§ **PROMPT**
Write out exactly the lines of the entries below from the one holding "match at_path t p with Some (Dir es)" to the one holding "(** Writing a", inclusive, and leave out all other lines.
─── SUPPLIED RECORDS
(* ===== verification/Storage.v ===== *)
(** * Benchmarks and data sources

    Models benchmark/info.py, benchmark/__init__.py, the csv data sources of
    types/dataSource.py and the repository factory of txn/repo.py: how a profile is stored
    as a benchmark, found again, and loaded for comparison.

    The file system is a tree; a path is the list of the names on it, and a text file the
    list of its lines.  The order of a directory's entries is arbitrary. *)

From Stdlib Require Import Ascii.
From S2P Require Import Prelude PyStr Ini Probe Route Txn Loader Records Timeline Analyze Pmu EventsDb Topdown.

(** ** The file system *)

Inductive FsNode := File (lines : list string) | Dir (entries : list (string * FsNode)).
Definition Path := list string.

Fixpoint at_path (t : FsNode) (p : Path) : option FsNode :=
  match p with
  | [] => Some t
  | n :: p => match t with Dir es => od_get String.eqb n es ≫= fun t => at_path t p | File _ => None end
  end.

(** The tree with a node at a path; missing directories are made. *)
Fixpoint put_path (p : Path) (x t : FsNode) : result FsNode :=
  match p with
  | [] => Ok x
  | n :: p =>
      match t with
      | File _ => Raise OSError_
      | Dir es => c ← put_path p x (default (Dir []) (od_get String.eqb n es)); Ok (Dir (od_set String.eqb n c es))
      end
  end.

Definition isdir (t : FsNode) (p : Path) : bool := match at_path t p with Some (Dir _) => true | _ => false end.
Definition isfile (t : FsNode) (p : Path) : bool := match at_path t p with Some (File _) => true | _ => false end.
Definition exists_path (t : FsNode) (p : Path) : bool := match at_path t p with Some _ => true | None => false end.
Definition listdir (t : FsNode) (p : Path) : result (list string) :=
  match at_path t p with Some (Dir es) => Ok (od_keys es) | _ => Raise OSError_ end.
Definition read_lines (t : FsNode) (p : Path) : result (list string) :=
  match at_path t p with Some (File ls) => Ok ls | _ => Raise OSError_ end.

(** Writing a text file: its directory exists. *)
Definition write_lines (p : Path) (lines : list string) (t : FsNode) : result FsNode :=
  if (isdir t (take (length p - 1) p) && negb (isdir t p))%bool then put_path p (File lines) t else Raise OSError_.

(** [util.mkdir] *)
Definition mkdir (p : Path) (t : FsNode) : result FsNode :=
  match at_path t p with
  | Some (Dir _) => Ok t
  | Some (File _) => Raise Exception_
  | None => put_path p (Dir []) t
  end.

(** The directories [next(os.walk(path))[1]]. *)
Definition subdirs (t : FsNode) (p : Path) : result (list string) :=
  match at_path t p with
  | Some (Dir es) => Ok (omap (fun e : string * FsNode => match e.2 with Dir _ => Some e.1 | File _ => None end) es)
  | _ => Raise OSError_
  end.

(** ** Data sources *)

Definition APPINFO_FILE_NAME : string := "appinfo.txt".
Definition CSV_FILE_WILDCARD : string := "samples-[0-9]*.csv".

Record DataSource := mkDataSource { appInfoPath : Path; files : list (SampleFile Path) }.

(** The group of the first match of [samples-(\d+)\.csv]. *)
Fixpoint csv_sequence (l : chars) : option chars :=
  let rest := drop 8 l in
  let digits := take_while is_digit rest in
  if (starts_with (to_chars "samples-") l && negb (bool_decide (digits = [])) &&
      starts_with (to_chars ".csv") (drop (length digits) rest))%bool then Some digits
  else match l with [] => None | _ :: l => csv_sequence l end.

Definition orderByName (fileName : string) : result Z :=
  match csv_sequence (to_chars fileName) with Some ds => py_int 10 (of_chars ds) | None => Raise RuntimeError_ end.

(** The sample files of a thread's directory, in order. *)
Definition thread_files (dirPath : Path) (tid tls : string) (es : list (string * FsNode)) : result (list (SampleFile Path)) :=
  keyed ← mmap (fun n => k ← orderByName n; Ok (k, n))
            (filter (fun n => fnmatch n CSV_FILE_WILDCARD = true) (od_keys es));
  Ok ((fun kn : Z * string => mkSampleFile Path tid tls (dirPath ++ [kn.2])) <$> py_sort (key_leb fst) keyed).

Definition gather_thread (t : FsNode) (path : Path) (acc : list (SampleFile Path)) (threadInfo : string)
    : result (list (SampleFile Path)) :=
  match py_split "-" threadInfo with
  | tid :: tls :: _ =>
      match at_path t (path ++ [threadInfo]) with
      | Some (Dir es) => fs ← thread_files (path ++ [threadInfo]) tid tls es; Ok (acc ++ fs)
      | _ => Ok acc
      end
  | _ => Raise Exception_
  end.

(** [CsvDataSourceFactory._gatherSampleFiles]. *)
Definition gatherSampleFiles (t : FsNode) (path : Path) : result (list (SampleFile Path)) :=
  names ← listdir t path;
  mfor (gather_thread t path) [] (py_sort str_leb names).

(** [CsvDataSourceFactory.gather]: no data source without an info file, or with several
    directories. *)
Definition gather (t : FsNode) (path : Path) : result (option DataSource) :=
  if isfile t (path ++ [APPINFO_FILE_NAME]) then
    directories ← subdirs t path;
    match directories with
    | _ :: _ :: _ => Ok None
    | _ =>
        d ← py_nth directories 0;
        fs ← gatherSampleFiles t (path ++ [d]);
        Ok (Some (mkDataSource (path ++ [APPINFO_FILE_NAME]) fs))
    end
  else Ok None.

(** ** The info file of a benchmark *)

Definition BENCHMARK_FILE_NAME : string := ".benchmark".
Definition BENCHMARK_SECTION : string := "info".
Definition BENCHMARK_NAME_KEY : string := "name".
Definition BENCHMARK_LEGEND_KEY : string := "legend".
Definition BENCHMARK_CPU_INFO_SECTION : string := "cpuInfo".
Definition BENCHMARK_CPU_ID_KEY : string := "id".
Definition BENCHMARK_CPU_FREQUENCY_KEY : string := "frequency".
Definition BENCHMARK_PMC_SECTION : string := "pmc".
Definition BENCHMARK_PMC_COUNTER_COUNT : string := "counterCount".
Definition BENCHMARK_PMC_COUNTER (i : nat) : string := String.append "counter#" (print_int 10 (Z.of_nat i)).

Definition py_bool_str (b : bool) : string := if b then "True" else "False".
Definition event_text (e : Event) : string :=
  py_join "," [ename e; uarchName e; py_bool_str (euser e); py_bool_str (ekernel e)].

Section Benchmarks.
Context {F : Type} {HF : PyFloat F}.

(** The options of the events. *)
Definition set_counters (events : list Event) (c : Ini) : result Ini :=
  mfor (fun c (ie : nat * Event) => set_option BENCHMARK_PMC_SECTION (BENCHMARK_PMC_COUNTER ie.1) (event_text ie.2) c)
    c (zip (seq 0 (length events)) events).

(** The text [makeBenchmarkInfo] writes; [today] is the date. *)
Definition benchmark_ini (benchmarkName today : string) (cpu : CpuInfo F) (events : list Event) : result Ini :=
  c ← add_section BENCHMARK_SECTION [];
  c ← set_option BENCHMARK_SECTION BENCHMARK_NAME_KEY benchmarkName c;
  c ← set_option BENCHMARK_SECTION BENCHMARK_LEGEND_KEY
        (String.append benchmarkName (String.append " run at " today)) c;
  c ← add_section BENCHMARK_CPU_INFO_SECTION c;
  c ← set_option BENCHMARK_CPU_INFO_SECTION BENCHMARK_CPU_ID_KEY (cpuId cpu) c;
  c ← set_option BENCHMARK_CPU_INFO_SECTION BENCHMARK_CPU_FREQUENCY_KEY (print_int 10 (frequency cpu)) c;
  match events with
  | [] => Ok c
  | _ =>
      c ← add_section BENCHMARK_PMC_SECTION c;
      c ← set_option BENCHMARK_PMC_SECTION BENCHMARK_PMC_COUNTER_COUNT (print_int 10 (Z.of_nat (length events))) c;
      set_counters events c
  end.

Definition makeBenchmarkInfo (benchmarkName today : string) (path : Path) (cpu : CpuInfo F) (events : list Event)
    (t : FsNode) : result FsNode :=
  c ← benchmark_ini benchmarkName today cpu events;
  write_lines (path ++ [BENCHMARK_FILE_NAME]) (write_ini c) t.

(** A stored event: [bool] of a text is whether it is empty. *)
Definition load_event (c : Ini) (i : nat) : result Event :=
  eventStr ← get_option BENCHMARK_PMC_SECTION (BENCHMARK_PMC_COUNTER i) c;
  let eventFields := py_split "," eventStr in
  n ← py_nth eventFields 0; u ← py_nth eventFields 1; us ← py_nth eventFields 2; k ← py_nth eventFields 3;
  Ok (mkEvent n u (nonempty us) (nonempty k)).
(* ===== verification/Report.v ===== *)
(** * Reports

    Models report/reportbuilder.py, report/stats.py, report/flot.py, the report container and
    [generate] of report/__init__.py, the markers of report/markup.py, the table of
    report/diff.py, and [ReportGenerator.generateReport] of profiler/reportgenerator.py.

    A table is the list of its rows, a cell the format string and the values the code
    formats; turning them into html text is left to the html library.  What numpy computes
    from a series is a parameter, and so are the unique ids, which the code takes from the
    clock. *)

From Stdlib Require Import Ascii.
From S2P Require Import Prelude PyStr Probe Route Txn Aggregate Timeline Conflate Rebuild Analyze Profiles Histogram Topdown Filled.

(** ** Markup *)

Definition TABLE_SUMMARY : string := "tableSummary tablesorter".
Definition TRIVIAL_STATS_TABLE : string := "trivialStatsTable".
Definition TIME_POINT_STATS : string := "timePointStats-".
Definition TABLE_ROW_NO : string := "tableRowNo".
Definition TABLE_ROW_DATA : string := "tableRowData".
Definition TD_PMU_NAME : string := "pmn".
Definition TD_PMU_VALUE : string := "pmv".
Definition TH_DEBUG : string := "thDebug".
Definition TD_DEBUG : string := "tdDebug".
Definition TD_KEY : string := "tdKey".
Definition TD_END : string := "tdEnd".
Definition POSITIVE_DELTA : string := "positiveDelta".
Definition NEUTRAL_DELTA : string := "neutralDelta".
Definition NEGATIVE_DELTA : string := "negativeDelta".
Definition DURATION_FORMAT : string := "{0:4,.3f}".
Definition DURATION_FORMAT_2 : string := "{2:4,.3f}".
Definition DELTA_FORMAT_1 : string := "{0:4,.0f}".
Definition DELTA_FORMAT_2 : string := "{2:4,.0f}".

Inductive ResultOrder := Chronological | WorstToBest | BestToWorst | TransactionId.
(** The loader that ends a collection has the property. *)
Lemma gatherCounters_keeps probes files (e e' : Extractor S L) : P (loader e) -> gatherCounters probes files e = Ok e' ->
  exists l, P l /\ ld_endCollection l = Ok (loader e').
Proof.
  unfold gatherCounters, end_collection. intros He H. apply bind_Ok in H as (e1 & H1 & H). apply bind_Ok in H as (l & Hl & [= <-]).
  exists (loader e1). split; [|exact Hl]. revert H1. apply (mfor_inv _ (fun e => P (loader e))); [|exact He].
  intros e2 f e3 _ H2 H. apply bind_Ok in H as (e4 & H4 & [= <-]). cbn. apply li_end. revert H4.
  apply (mfor_inv _ (fun e => P (loader e))); [|cbn; by apply li_begin].
  intros e5 s e6 _ H5 H6. exact (sample_keeps _ _ _ _ _ H5 H6).
Qed.

Lemma loadDataSource_keeps info files (e e' : Extractor S L) : P (loader e) -> loadDataSource info files e = Ok e' ->
  exists l, P l /\ ld_endCollection l = Ok (loader e').
Proof.
  unfold loadDataSource, loadSamples, end_collection. intros He H. apply bind_Ok in H as (i & _ & H). apply bind_Ok in H as ([e1 n] & H1 & H).
  apply bind_Ok in H as (l & Hl & [= <-]). exists (loader e1). split; [|exact Hl].
  apply bind_Ok in H1 as ([e2 m] & H2 & [= <- _]). cbn. revert H2.
  apply (mfor_inv _ (fun en : Extractor S L * nat => P (loader en.1))); [|exact He].
  intros [e3 k] f [e4 k'] _ H3 H. unfold loadCounters in H. apply bind_Ok in H as ([e5 k''] & H5 & [= <- _]).
  apply bind_Ok in H5 as (e6 & H6 & [= <- _]). cbn. apply li_end. revert H6.
  apply (mfor_inv _ (fun e => P (loader e))); [|cbn; by apply li_begin].
  intros e7 r e8 _ H7 H8. exact (record_keeps _ _ _ _ _ H7 H8).
Qed.
End Collecting.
──────
§ **RESPONSE AREA**
  match at_path t p with Some (Dir es) => Ok (od_keys es) | _ => Raise OSError_ end.
Definition read_lines (t : FsNode) (p : Path) : result (list string) :=
  match at_path t p with Some (File ls) => Ok ls | _ => Raise OSError_ end.

(** Writing a text file: its directory exists. *)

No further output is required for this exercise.